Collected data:
════════

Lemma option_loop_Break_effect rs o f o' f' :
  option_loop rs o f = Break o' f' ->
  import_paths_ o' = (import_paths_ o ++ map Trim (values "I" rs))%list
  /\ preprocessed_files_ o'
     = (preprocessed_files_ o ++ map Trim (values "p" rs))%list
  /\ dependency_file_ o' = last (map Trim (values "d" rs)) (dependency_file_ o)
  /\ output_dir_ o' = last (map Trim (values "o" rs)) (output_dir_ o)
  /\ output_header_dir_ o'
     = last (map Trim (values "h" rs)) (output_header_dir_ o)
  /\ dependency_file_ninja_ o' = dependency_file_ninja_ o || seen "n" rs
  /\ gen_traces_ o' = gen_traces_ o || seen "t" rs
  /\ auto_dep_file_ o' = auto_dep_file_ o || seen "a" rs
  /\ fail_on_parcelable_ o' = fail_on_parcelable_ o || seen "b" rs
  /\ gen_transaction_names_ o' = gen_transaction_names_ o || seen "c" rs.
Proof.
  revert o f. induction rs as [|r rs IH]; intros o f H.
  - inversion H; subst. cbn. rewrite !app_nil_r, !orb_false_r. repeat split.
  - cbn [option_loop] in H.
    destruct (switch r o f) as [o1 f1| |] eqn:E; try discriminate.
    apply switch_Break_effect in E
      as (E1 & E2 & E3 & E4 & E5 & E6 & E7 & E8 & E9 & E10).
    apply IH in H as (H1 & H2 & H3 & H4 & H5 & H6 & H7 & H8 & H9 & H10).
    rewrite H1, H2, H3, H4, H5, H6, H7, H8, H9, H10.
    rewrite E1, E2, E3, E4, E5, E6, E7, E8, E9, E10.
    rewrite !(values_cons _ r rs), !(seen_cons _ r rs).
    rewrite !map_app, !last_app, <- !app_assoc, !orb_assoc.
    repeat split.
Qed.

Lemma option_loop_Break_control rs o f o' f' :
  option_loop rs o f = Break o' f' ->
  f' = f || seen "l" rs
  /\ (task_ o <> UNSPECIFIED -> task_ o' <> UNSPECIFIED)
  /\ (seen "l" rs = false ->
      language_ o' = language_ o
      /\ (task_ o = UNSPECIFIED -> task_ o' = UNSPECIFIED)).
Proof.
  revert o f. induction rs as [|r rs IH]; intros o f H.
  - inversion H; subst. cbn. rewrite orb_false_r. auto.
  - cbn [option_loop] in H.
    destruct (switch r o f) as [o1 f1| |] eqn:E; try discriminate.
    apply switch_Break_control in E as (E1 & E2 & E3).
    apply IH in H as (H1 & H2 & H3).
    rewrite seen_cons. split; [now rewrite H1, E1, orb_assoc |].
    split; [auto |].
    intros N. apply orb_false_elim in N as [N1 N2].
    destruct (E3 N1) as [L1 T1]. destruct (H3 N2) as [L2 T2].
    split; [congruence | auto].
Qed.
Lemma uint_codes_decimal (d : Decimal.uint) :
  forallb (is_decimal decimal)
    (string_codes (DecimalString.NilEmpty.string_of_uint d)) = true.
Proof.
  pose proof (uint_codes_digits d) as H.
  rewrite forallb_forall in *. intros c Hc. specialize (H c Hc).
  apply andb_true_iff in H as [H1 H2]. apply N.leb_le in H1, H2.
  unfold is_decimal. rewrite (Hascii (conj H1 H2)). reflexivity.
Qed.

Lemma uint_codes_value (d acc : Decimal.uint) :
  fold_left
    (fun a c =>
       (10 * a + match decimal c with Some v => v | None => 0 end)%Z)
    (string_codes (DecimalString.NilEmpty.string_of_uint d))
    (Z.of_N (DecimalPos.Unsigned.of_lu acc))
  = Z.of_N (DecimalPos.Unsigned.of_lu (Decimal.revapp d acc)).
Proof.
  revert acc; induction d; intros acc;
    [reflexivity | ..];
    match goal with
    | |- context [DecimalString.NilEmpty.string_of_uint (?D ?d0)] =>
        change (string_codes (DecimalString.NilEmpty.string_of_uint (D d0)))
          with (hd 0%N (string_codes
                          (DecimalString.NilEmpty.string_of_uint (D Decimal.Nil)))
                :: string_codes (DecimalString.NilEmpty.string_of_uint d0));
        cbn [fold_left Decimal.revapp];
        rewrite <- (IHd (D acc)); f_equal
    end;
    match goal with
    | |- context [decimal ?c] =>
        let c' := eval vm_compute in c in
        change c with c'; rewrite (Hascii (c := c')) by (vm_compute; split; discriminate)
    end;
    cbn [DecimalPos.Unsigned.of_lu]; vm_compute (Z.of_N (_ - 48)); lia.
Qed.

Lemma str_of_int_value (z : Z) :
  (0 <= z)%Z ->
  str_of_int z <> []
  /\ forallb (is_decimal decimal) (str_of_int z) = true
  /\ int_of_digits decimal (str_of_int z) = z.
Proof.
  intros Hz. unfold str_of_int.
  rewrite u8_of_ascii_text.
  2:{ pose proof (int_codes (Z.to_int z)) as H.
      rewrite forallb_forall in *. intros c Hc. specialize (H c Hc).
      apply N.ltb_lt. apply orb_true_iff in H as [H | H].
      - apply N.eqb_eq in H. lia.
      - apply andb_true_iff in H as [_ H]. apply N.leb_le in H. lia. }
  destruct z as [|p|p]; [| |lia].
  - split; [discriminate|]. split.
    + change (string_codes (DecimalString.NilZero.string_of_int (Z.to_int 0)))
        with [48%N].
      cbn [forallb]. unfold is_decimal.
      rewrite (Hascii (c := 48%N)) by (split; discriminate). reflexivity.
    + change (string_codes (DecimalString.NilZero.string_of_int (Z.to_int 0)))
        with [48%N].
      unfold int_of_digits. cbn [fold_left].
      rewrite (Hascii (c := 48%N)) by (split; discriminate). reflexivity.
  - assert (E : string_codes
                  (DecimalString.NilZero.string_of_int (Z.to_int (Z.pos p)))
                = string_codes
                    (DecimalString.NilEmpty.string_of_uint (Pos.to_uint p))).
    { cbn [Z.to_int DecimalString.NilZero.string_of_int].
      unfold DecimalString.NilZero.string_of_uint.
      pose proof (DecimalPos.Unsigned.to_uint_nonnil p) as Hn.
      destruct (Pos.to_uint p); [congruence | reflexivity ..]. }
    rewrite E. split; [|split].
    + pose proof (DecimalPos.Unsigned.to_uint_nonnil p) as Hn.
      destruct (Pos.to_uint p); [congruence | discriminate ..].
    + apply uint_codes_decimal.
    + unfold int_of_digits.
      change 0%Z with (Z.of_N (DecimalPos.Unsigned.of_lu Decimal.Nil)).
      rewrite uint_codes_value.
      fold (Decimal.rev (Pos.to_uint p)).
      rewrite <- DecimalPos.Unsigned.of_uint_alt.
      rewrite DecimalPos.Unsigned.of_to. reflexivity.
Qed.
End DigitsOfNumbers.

════════

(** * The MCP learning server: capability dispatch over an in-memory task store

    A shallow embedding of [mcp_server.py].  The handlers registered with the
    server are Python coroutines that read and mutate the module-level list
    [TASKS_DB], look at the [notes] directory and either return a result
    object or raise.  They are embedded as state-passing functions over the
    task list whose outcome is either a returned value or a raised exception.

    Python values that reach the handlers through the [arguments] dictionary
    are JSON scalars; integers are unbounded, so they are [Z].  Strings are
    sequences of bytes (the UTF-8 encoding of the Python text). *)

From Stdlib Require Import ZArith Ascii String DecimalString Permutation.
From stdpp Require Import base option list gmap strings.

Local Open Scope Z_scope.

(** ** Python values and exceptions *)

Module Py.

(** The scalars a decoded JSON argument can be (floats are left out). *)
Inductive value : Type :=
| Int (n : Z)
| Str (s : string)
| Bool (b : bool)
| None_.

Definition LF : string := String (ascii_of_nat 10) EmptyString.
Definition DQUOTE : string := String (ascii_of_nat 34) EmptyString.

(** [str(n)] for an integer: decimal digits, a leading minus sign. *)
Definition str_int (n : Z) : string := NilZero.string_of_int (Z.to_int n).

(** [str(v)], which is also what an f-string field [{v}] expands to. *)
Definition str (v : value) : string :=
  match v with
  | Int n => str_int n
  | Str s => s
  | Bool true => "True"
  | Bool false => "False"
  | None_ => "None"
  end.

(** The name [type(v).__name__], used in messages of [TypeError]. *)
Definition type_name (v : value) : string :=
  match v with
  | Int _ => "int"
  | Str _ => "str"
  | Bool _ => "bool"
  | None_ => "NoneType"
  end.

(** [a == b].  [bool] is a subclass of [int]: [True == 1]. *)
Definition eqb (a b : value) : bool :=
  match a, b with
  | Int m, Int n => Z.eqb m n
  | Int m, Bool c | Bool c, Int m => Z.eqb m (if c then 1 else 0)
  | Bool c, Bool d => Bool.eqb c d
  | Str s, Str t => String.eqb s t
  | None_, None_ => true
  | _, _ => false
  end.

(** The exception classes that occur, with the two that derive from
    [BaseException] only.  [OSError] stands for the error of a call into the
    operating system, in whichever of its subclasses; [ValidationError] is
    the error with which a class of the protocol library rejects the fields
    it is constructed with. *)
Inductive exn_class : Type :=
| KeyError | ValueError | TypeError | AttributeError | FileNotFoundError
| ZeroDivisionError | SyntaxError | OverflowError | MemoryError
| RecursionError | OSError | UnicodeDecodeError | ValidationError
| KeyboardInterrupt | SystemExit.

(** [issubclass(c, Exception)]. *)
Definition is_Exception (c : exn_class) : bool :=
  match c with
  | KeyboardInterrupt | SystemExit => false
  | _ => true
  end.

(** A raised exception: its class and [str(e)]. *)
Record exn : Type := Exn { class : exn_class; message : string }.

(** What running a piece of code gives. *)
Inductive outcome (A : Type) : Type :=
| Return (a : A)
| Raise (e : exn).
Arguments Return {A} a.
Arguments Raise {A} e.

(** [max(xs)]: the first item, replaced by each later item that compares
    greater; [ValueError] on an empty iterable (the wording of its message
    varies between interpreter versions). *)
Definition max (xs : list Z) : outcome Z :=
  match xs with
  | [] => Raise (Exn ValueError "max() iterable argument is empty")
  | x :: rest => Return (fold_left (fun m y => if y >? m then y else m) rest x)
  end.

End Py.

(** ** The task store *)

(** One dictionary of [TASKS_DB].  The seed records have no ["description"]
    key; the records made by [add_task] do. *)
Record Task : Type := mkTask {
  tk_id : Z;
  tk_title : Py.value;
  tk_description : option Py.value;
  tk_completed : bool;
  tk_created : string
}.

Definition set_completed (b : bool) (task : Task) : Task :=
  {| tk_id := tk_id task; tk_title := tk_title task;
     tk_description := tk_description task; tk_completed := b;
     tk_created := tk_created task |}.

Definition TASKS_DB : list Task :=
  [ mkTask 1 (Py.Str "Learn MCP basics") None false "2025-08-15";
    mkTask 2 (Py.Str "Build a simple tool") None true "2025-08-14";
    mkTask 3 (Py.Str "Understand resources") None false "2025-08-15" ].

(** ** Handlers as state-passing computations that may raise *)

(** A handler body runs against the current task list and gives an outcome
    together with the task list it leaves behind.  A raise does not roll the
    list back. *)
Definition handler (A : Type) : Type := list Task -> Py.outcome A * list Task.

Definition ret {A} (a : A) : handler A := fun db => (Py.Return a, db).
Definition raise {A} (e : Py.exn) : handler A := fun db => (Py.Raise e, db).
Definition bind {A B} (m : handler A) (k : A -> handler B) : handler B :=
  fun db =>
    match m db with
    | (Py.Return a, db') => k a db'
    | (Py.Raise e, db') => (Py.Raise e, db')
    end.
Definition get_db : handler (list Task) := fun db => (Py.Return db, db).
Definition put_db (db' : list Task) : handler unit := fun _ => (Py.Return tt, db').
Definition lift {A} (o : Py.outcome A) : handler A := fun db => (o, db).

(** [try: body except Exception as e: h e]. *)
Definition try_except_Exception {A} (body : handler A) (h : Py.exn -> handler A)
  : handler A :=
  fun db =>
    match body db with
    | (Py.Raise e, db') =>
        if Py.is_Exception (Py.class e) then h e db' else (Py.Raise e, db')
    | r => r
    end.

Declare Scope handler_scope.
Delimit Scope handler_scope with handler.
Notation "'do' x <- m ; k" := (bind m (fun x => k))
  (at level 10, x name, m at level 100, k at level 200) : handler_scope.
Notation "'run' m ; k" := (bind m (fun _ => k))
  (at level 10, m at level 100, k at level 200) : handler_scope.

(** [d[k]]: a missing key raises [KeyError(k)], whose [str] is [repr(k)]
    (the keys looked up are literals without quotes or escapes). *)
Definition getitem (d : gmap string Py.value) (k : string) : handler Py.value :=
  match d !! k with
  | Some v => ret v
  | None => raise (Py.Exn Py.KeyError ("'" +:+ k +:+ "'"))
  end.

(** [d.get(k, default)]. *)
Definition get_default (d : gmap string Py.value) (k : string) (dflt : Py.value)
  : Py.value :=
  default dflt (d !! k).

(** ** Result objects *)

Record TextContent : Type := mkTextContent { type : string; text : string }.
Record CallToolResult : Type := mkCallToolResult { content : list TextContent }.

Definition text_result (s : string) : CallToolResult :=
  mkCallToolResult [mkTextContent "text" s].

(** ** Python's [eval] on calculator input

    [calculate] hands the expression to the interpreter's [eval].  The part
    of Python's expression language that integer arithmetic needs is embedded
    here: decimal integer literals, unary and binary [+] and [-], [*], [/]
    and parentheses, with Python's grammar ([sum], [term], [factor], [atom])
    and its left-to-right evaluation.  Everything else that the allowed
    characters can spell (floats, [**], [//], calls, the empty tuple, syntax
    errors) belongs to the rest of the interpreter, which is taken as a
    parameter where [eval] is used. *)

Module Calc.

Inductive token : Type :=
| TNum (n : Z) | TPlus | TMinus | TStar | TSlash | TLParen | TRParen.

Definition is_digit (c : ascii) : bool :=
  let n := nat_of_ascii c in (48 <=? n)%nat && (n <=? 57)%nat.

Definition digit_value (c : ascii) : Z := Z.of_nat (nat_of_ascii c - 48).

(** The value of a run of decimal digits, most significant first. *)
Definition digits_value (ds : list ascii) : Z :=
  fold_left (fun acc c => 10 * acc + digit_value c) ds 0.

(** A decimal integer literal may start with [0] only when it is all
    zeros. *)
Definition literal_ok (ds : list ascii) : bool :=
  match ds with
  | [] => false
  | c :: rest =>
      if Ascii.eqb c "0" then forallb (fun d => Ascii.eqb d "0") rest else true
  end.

════════

GOAL OF THE EXERCISE.
Your answer should consist only of the lines above between the line holding "Lemma option_loop_Break_effect rs" and the line holding "o' = auto_dep_file_", inclusive, each transcribed exactly.

EXERCISE RESULT.
Lemma option_loop_Break_effect rs o f o' f' :
  option_loop rs o f = Break o' f' ->
  import_paths_ o' = (import_paths_ o ++ map Trim (values "I" rs))%list
  /\ preprocessed_files_ o'
     = (preprocessed_files_ o ++ map Trim (values "p" rs))%list
  /\ dependency_file_ o' = last (map Trim (values "d" rs)) (dependency_file_ o)
  /\ output_dir_ o' = last (map Trim (values "o" rs)) (output_dir_ o)
  /\ output_header_dir_ o'
     = last (map Trim (values "h" rs)) (output_header_dir_ o)
  /\ dependency_file_ninja_ o' = dependency_file_ninja_ o || seen "n" rs
  /\ gen_traces_ o' = gen_traces_ o || seen "t" rs
  /\ auto_dep_file_ o' = auto_dep_file_ o || seen "a" rs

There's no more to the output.